United States Supreme Court

389 U.S. 309

Clubs of America  v.  Clark

 Argued: Dec. 11, 1967. --- Decided: Jan 22, 1968


Mr. Justice DOUGLAS, with whom Mr. Justice BLACK concurs, dissenting.

I believe that the provisions of the Act now challenged are void on their face, that there are no factual issues to be resolved which should condition the outcome of the litigation, and that therefore there is no reason for the lower court to abstain from exercising its jurisdiction.

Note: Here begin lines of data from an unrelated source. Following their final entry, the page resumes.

(** What is relied on: an inventory file reads back as the record it was written from. *)
Class AdapterLaws (O : AdapterOps) : Prop := {
  record_roundtrip r : record_parse (record_json r) = Ok r;
}.

Section Adapters.
Context `{AdapterOps}.

Definition without_adapter (rule : PortForwardRule) : PortForwardRule :=
  Build_PortForwardRule (rule_id rule) (revision rule) (name rule) (protocol rule) (target_ip rule) (mappings rule)
    (pool rule) (masquerade rule) (mode rule) (address_family rule) None.

Definition request_new (client_id : str) (rule : PortForwardRule) : PortForwardAdapterRequest :=
  let rule := without_adapter rule in
  mkAdapterRequest PORT_FORWARD_ADAPTER_CONTRACT_VERSION client_id
    (payload_hash forward_sha256 forward_hex (client_rule_json client_id rule)) rule.

Definition adapter_render (command : RuntimeTunnelCommand) (entry : OwnedRule) : result Error (list str) :=
  if match cmd_argv command with program :: _ => is_empty (trim program) | [] => true end
  then Err (error_msg (lit "adapter command requires an executable"))
  else
    let forwarding_type := if pool (owned_rule entry) then lit "upstream_pool" else lit "port_mapping" in
    let request := request_json (request_new (owned_client_id entry) (owned_rule entry)) in
    Ok (map (fun arg => replace_str (lit "{rule_config_json}") request
                          (replace_str (lit "{forwarding_type}") forwarding_type arg)) (cmd_argv command)).

(** [{:?}] of an exit code. *)
Definition exit_code_text (exit_code : option Z) : str :=
  match exit_code with Some n => lit "Some(" ++ to_string n ++ lit ")" | None => lit "None" end.

Definition child_result (phase : Phase) (reply : ChildReply) : result Error (list Z) :=
  let text before after := error_msg (lit before ++ lit (phase_text phase) ++ after) in
  match reply with
  | ChildError e => Err (with_context (lit "failed to execute adapter " ++ lit (phase_text phase)) e)
  | TimedOut => Err (text "adapter "%string (lit " timed out"))
  | ChildCanceled reason => Err (text "adapter "%string (lit " canceled: " ++ reason))
  | Completed exit_code stdout stderr stdout_truncated stderr_truncated =>
      if stdout_truncated || stderr_truncated
      then Err (text "adapter "%string (lit " exceeded its configured output budget"))
      else if bool_decide (exit_code = Some 0) then Ok stdout
      else Err (text "adapter "%string (lit " exited " ++ exit_code_text exit_code ++ lit ": "
                  ++ trim (utf8_lossy stdout) ++ lit " " ++ trim (utf8_lossy stderr)))
  end.

Definition run_adapter (command : RuntimeTunnelCommand) (entry : OwnedRule) (phase : Phase) : Prog (list Z) :=
  argv ← from_result (adapter_render command entry);
  log (Started phase entry argv);;
  a ← ask;
  log (Finished phase entry (child_result phase (a_child a)));;
  from_result (child_result phase (a_child a)).

(** The checks on the upstreams an adapter reports, with those seen so far. *)
Fixpoint check_upstreams (rule : PortForwardRule) (seen : list (Z * Z)) (observations : list PortForwardUpstreamObservation) :
  result Error unit :=
  match observations with
  | [] => Ok tt
  | o :: observations =>
      let known row := (up_id row =? obs_upstream_id o) && (start (up_ports row) <=? obs_port o)
                       && (obs_port o <=? end_ (up_ports row)) in
      reject_if (negb (match pool rule with Some pool => existsb known (pool_upstreams pool) | None => false end))
        (error_msg (lit "adapter observation references an unknown upstream endpoint"));;
      reject_if (bool_decide ((obs_upstream_id o, obs_port o) ∈ seen))
        (error_msg (lit "adapter observation repeats an endpoint"));;
      reject_if (match obs_reason o with Some reason => 1024 <? str_len reason | None => false end)
        (error_msg (lit "adapter observation reason exceeds 1024 bytes"));;
      check_upstreams rule ((obs_upstream_id o, obs_port o) :: seen) observations
  end.

(** What an observation counts for: an adapter is applied only when it acknowledges the hash of the request. *)
Definition judge_observation (entry : OwnedRule) (status : AdapterObservation) : result Error AdapterObservation :=
  match obs_adapter_state status with
  | AdapterApplied =>
      let expected := request_new (owned_client_id entry) (owned_rule entry) in
      if bool_decide (obs_config_hash status = Some (req_config_hash expected))
      then check_upstreams (owned_rule entry) [] (obs_upstreams status);; Ok status
      else Ok (mkObservation AdapterDrifted
                 (Some (lit "adapter has not acknowledged the requested configuration hash")) (obs_config_hash status) [])
  | _ => Ok (mkObservation (obs_adapter_state status) (obs_message status) (obs_config_hash status) [])
  end.

Definition parse_observation (bytes : list Z) : result Error AdapterObservation :=
  map_err (with_context (lit "adapter status must return JSON state applied, absent, or drifted")) (observation_parse bytes).

Definition observe (entry : OwnedRule) : Prog AdapterObservation :=
  commands ← from_result (ok_or (adapter (owned_rule entry)) (error_msg (lit "custom rule has no adapter")));
  bytes ← run_adapter (adapter_status commands) entry PhaseStatus;
  from_result (status ← parse_observation bytes; judge_observation entry status).

(** * Reports *)

Definition with_error (stat : PortForwardRuleRuntimeStat) (code message : str) : PortForwardRuleRuntimeStat :=
  Build_PortForwardRuleRuntimeStat (stat_rule_id stat) (stat_revision stat) (stat_nat_matches stat) (stat_mode stat)
    (stat_status stat) (stat_observed_unix stat) (Some code) (Some (firstn 1024 message)) (stat_upstream_observations stat).

Definition error_stat (rule : PortForwardRule) (code : string) (message : str) : Prog PortForwardRuleRuntimeStat :=
  a ← ask; mret (with_error (runtime_stat (a_host a) rule Failed) (lit code) message).

Definition with_revision (rule : PortForwardRule) (revision : Z) : PortForwardRule :=
  Build_PortForwardRule (rule_id rule) revision (name rule) (protocol rule) (target_ip rule) (mappings rule)
    (pool rule) (masquerade rule) (mode rule) (address_family rule) (adapter rule).

Definition cleanup_error_stat (config : AgentPortForwardingConfig) (saved : PortForwardRule) (code : string)
    (message : str) : Prog PortForwardRuleRuntimeStat :=
  let rule := default saved (List.find (fun rule => rule_id rule =? rule_id saved) (rules config)) in
  let rule :=
    match List.find (fun request => cleanup_rule_id request =? rule_id rule) (cleanup_rules config) with
    | Some request => with_revision rule (cleanup_revision request)
    | None => rule
    end in
  error_stat rule code message.

Definition same_adapter (left right : PortForwardRule) : bool :=
  let key (commands : PortForwardAdapterCommands) := (definition_id commands, definition_hash commands) in
  bool_decide (option_map key (adapter left) = option_map key (adapter right)).

Definition without_definition_name (rule : PortForwardRule) : PortForwardRule :=
  Build_PortForwardRule (rule_id rule) (revision rule) (name rule) (protocol rule) (target_ip rule) (mappings rule)
    (pool rule) (masquerade rule) (mode rule) (address_family rule)
    (option_map (fun a => Build_PortForwardAdapterCommands (definition_id a) [] (definition_hash a)
       (contract_version a) (adapter_apply a) (adapter_remove a) (adapter_status a)) (adapter rule)).

Definition rule_execution_matches (left right : PortForwardRule) : bool :=
  bool_decide (without_definition_name left = without_definition_name right).

Definition is_custom (rule : PortForwardRule) : bool := bool_decide (mode rule = CustomAdapter).

(** The configuration still wants the saved rule from the same adapter. *)
Definition still_desired (config : AgentPortForwardingConfig) (entry : OwnedRule) : bool :=
  existsb (fun rule => (rule_id rule =? rule_id (owned_rule entry)) && is_custom rule
                       && same_adapter rule (owned_rule entry)) (rules config).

The statute defines 'Communist-front organization' as one which is substantially directed, dominated, or controlled by a Communist-action organization and which is primarily operated for the purpose of giving aid and support to a Communist-action organization, a Communist foreign government, or the world Communist movement. 50 U.S.C. § 782(4). A Communist-front organization, as defined, is not a group engaged in action but in advocacy; or if action is included, so is advocacy, for § 781(15) in describing the growth of the Communist movement speaks of those who seek 'converts far and wide by an extensive system of schooling and indoctrination.'

Legislation curbing or penalizing advocacy even of ideas we despise is, I submit, at war with the First Amendment. Under our Constitution one's belief or ideology is of no concern to government. One can think as he likes, embrace any philosophy he chooses, and select the politics that best fits his ideals or needs. That is all implicit in the First Amendment rights of assembly, petition, and expression. Those rights merely enforce, protect, or sanction the beliefs or ideology to which one is committed. So does the right of association which we have said over and again to be part and parcel of those First Amendment rights. Basic in this scheme of values is the immunity of beliefs, ideas, and ideology from government inquiry, probing, or surveillance. [1]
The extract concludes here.